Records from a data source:
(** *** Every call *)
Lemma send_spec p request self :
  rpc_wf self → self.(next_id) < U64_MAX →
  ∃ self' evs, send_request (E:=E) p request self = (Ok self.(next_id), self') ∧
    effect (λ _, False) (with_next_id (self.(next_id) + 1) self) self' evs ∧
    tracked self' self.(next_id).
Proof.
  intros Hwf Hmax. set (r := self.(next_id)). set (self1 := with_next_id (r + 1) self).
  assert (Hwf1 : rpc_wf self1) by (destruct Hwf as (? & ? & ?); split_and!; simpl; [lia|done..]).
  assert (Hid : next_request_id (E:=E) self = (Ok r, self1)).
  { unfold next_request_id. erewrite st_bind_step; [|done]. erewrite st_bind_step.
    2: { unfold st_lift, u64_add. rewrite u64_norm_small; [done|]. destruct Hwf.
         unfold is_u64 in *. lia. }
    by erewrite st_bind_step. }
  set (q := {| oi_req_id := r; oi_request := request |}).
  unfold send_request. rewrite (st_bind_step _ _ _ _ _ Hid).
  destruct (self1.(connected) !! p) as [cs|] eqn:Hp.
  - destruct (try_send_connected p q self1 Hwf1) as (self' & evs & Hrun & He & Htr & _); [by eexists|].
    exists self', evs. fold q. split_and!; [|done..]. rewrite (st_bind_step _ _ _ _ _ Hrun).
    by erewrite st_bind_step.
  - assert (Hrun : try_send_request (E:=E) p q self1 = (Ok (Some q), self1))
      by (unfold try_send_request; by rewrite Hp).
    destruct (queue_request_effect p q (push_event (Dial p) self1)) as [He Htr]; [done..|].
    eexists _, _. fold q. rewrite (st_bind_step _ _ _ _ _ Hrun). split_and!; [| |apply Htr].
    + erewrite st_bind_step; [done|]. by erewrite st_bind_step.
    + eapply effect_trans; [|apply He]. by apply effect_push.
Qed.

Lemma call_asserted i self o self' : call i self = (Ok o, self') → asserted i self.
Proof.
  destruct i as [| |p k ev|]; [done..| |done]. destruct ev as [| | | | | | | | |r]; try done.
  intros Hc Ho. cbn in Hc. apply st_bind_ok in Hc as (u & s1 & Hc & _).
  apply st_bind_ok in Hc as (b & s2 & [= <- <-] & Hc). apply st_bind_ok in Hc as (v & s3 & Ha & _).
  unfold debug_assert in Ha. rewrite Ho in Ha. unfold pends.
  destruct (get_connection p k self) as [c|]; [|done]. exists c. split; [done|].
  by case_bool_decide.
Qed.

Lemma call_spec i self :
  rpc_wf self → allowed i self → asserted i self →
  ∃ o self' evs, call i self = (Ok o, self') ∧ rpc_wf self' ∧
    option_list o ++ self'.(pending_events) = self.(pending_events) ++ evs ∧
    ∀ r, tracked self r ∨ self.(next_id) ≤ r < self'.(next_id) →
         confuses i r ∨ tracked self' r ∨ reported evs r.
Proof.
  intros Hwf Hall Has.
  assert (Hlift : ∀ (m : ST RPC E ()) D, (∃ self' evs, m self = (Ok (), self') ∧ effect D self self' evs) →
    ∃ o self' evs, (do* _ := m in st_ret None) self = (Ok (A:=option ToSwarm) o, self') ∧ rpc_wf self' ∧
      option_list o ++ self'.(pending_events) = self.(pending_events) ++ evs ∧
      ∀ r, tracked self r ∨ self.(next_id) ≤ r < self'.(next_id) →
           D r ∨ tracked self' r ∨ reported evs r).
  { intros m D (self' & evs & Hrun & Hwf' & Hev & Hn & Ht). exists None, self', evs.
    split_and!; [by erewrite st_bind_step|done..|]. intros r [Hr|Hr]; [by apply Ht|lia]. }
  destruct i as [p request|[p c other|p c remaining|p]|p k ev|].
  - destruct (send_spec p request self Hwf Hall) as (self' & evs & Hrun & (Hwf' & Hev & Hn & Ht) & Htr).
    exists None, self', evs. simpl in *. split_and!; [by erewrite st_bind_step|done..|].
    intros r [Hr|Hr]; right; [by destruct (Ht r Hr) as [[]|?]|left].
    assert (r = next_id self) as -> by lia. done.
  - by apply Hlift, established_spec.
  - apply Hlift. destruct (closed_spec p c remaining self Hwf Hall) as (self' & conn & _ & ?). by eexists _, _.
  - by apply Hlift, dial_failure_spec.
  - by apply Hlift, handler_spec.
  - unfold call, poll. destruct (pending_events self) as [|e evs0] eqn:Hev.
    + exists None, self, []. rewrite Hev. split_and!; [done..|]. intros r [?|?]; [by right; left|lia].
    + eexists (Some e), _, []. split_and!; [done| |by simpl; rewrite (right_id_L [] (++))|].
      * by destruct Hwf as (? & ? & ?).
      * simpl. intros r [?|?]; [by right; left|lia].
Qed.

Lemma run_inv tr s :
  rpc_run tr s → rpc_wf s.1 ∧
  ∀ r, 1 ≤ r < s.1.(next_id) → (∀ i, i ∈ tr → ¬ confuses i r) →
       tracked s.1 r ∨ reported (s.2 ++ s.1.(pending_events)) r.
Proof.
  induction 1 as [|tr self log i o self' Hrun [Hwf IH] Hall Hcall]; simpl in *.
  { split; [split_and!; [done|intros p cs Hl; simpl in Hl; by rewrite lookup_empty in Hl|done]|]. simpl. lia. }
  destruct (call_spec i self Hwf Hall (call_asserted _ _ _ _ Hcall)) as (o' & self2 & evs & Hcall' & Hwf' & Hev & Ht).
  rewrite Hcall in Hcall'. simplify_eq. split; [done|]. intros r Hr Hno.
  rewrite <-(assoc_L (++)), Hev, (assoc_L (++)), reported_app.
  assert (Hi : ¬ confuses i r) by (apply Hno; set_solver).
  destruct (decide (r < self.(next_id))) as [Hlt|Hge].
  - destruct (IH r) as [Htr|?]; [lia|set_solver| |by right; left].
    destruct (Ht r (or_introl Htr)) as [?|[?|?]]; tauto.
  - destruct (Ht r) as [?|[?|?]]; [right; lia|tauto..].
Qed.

▶ TASK TO CARRY OUT
Return the records in full, exactly as they read.

▶ ANSWER SPACE
(** *** Every call *)
Lemma send_spec p request self :
  rpc_wf self → self.(next_id) < U64_MAX →
  ∃ self' evs, send_request (E:=E) p request self = (Ok self.(next_id), self') ∧
    effect (λ _, False) (with_next_id (self.(next_id) + 1) self) self' evs ∧
    tracked self' self.(next_id).
Proof.
  intros Hwf Hmax. set (r := self.(next_id)). set (self1 := with_next_id (r + 1) self).
  assert (Hwf1 : rpc_wf self1) by (destruct Hwf as (? & ? & ?); split_and!; simpl; [lia|done..]).
  assert (Hid : next_request_id (E:=E) self = (Ok r, self1)).
  { unfold next_request_id. erewrite st_bind_step; [|done]. erewrite st_bind_step.
    2: { unfold st_lift, u64_add. rewrite u64_norm_small; [done|]. destruct Hwf.
         unfold is_u64 in *. lia. }
    by erewrite st_bind_step. }
  set (q := {| oi_req_id := r; oi_request := request |}).
  unfold send_request. rewrite (st_bind_step _ _ _ _ _ Hid).
  destruct (self1.(connected) !! p) as [cs|] eqn:Hp.
  - destruct (try_send_connected p q self1 Hwf1) as (self' & evs & Hrun & He & Htr & _); [by eexists|].
    exists self', evs. fold q. split_and!; [|done..]. rewrite (st_bind_step _ _ _ _ _ Hrun).
    by erewrite st_bind_step.
  - assert (Hrun : try_send_request (E:=E) p q self1 = (Ok (Some q), self1))
      by (unfold try_send_request; by rewrite Hp).
    destruct (queue_request_effect p q (push_event (Dial p) self1)) as [He Htr]; [done..|].
    eexists _, _. fold q. rewrite (st_bind_step _ _ _ _ _ Hrun). split_and!; [| |apply Htr].
    + erewrite st_bind_step; [done|]. by erewrite st_bind_step.
    + eapply effect_trans; [|apply He]. by apply effect_push.
Qed.

Lemma call_asserted i self o self' : call i self = (Ok o, self') → asserted i self.
Proof.
  destruct i as [| |p k ev|]; [done..| |done]. destruct ev as [| | | | | | | | |r]; try done.
  intros Hc Ho. cbn in Hc. apply st_bind_ok in Hc as (u & s1 & Hc & _).
  apply st_bind_ok in Hc as (b & s2 & [= <- <-] & Hc). apply st_bind_ok in Hc as (v & s3 & Ha & _).
  unfold debug_assert in Ha. rewrite Ho in Ha. unfold pends.
  destruct (get_connection p k self) as [c|]; [|done]. exists c. split; [done|].
  by case_bool_decide.
Qed.

Lemma call_spec i self :
  rpc_wf self → allowed i self → asserted i self →
  ∃ o self' evs, call i self = (Ok o, self') ∧ rpc_wf self' ∧
    option_list o ++ self'.(pending_events) = self.(pending_events) ++ evs ∧
    ∀ r, tracked self r ∨ self.(next_id) ≤ r < self'.(next_id) →
         confuses i r ∨ tracked self' r ∨ reported evs r.
Proof.
  intros Hwf Hall Has.
  assert (Hlift : ∀ (m : ST RPC E ()) D, (∃ self' evs, m self = (Ok (), self') ∧ effect D self self' evs) →
    ∃ o self' evs, (do* _ := m in st_ret None) self = (Ok (A:=option ToSwarm) o, self') ∧ rpc_wf self' ∧
      option_list o ++ self'.(pending_events) = self.(pending_events) ++ evs ∧
      ∀ r, tracked self r ∨ self.(next_id) ≤ r < self'.(next_id) →
           D r ∨ tracked self' r ∨ reported evs r).
  { intros m D (self' & evs & Hrun & Hwf' & Hev & Hn & Ht). exists None, self', evs.
    split_and!; [by erewrite st_bind_step|done..|]. intros r [Hr|Hr]; [by apply Ht|lia]. }
  destruct i as [p request|[p c other|p c remaining|p]|p k ev|].
  - destruct (send_spec p request self Hwf Hall) as (self' & evs & Hrun & (Hwf' & Hev & Hn & Ht) & Htr).
    exists None, self', evs. simpl in *. split_and!; [by erewrite st_bind_step|done..|].
    intros r [Hr|Hr]; right; [by destruct (Ht r Hr) as [[]|?]|left].
    assert (r = next_id self) as -> by lia. done.
  - by apply Hlift, established_spec.
  - apply Hlift. destruct (closed_spec p c remaining self Hwf Hall) as (self' & conn & _ & ?). by eexists _, _.
  - by apply Hlift, dial_failure_spec.
  - by apply Hlift, handler_spec.
  - unfold call, poll. destruct (pending_events self) as [|e evs0] eqn:Hev.
    + exists None, self, []. rewrite Hev. split_and!; [done..|]. intros r [?|?]; [by right; left|lia].
    + eexists (Some e), _, []. split_and!; [done| |by simpl; rewrite (right_id_L [] (++))|].
      * by destruct Hwf as (? & ? & ?).
      * simpl. intros r [?|?]; [by right; left|lia].
Qed.

Lemma run_inv tr s :
  rpc_run tr s → rpc_wf s.1 ∧
  ∀ r, 1 ≤ r < s.1.(next_id) → (∀ i, i ∈ tr → ¬ confuses i r) →
       tracked s.1 r ∨ reported (s.2 ++ s.1.(pending_events)) r.
Proof.
  induction 1 as [|tr self log i o self' Hrun [Hwf IH] Hall Hcall]; simpl in *.
  { split; [split_and!; [done|intros p cs Hl; simpl in Hl; by rewrite lookup_empty in Hl|done]|]. simpl. lia. }
  destruct (call_spec i self Hwf Hall (call_asserted _ _ _ _ Hcall)) as (o' & self2 & evs & Hcall' & Hwf' & Hev & Ht).
  rewrite Hcall in Hcall'. simplify_eq. split; [done|]. intros r Hr Hno.
  rewrite <-(assoc_L (++)), Hev, (assoc_L (++)), reported_app.
  assert (Hi : ¬ confuses i r) by (apply Hno; set_solver).
  destruct (decide (r < self.(next_id))) as [Hlt|Hge].
  - destruct (IH r) as [Htr|?]; [lia|set_solver| |by right; left].
    destruct (Ht r (or_introl Htr)) as [?|[?|?]]; tauto.
  - destruct (Ht r) as [?|[?|?]]; [right; lia|tauto..].
Qed.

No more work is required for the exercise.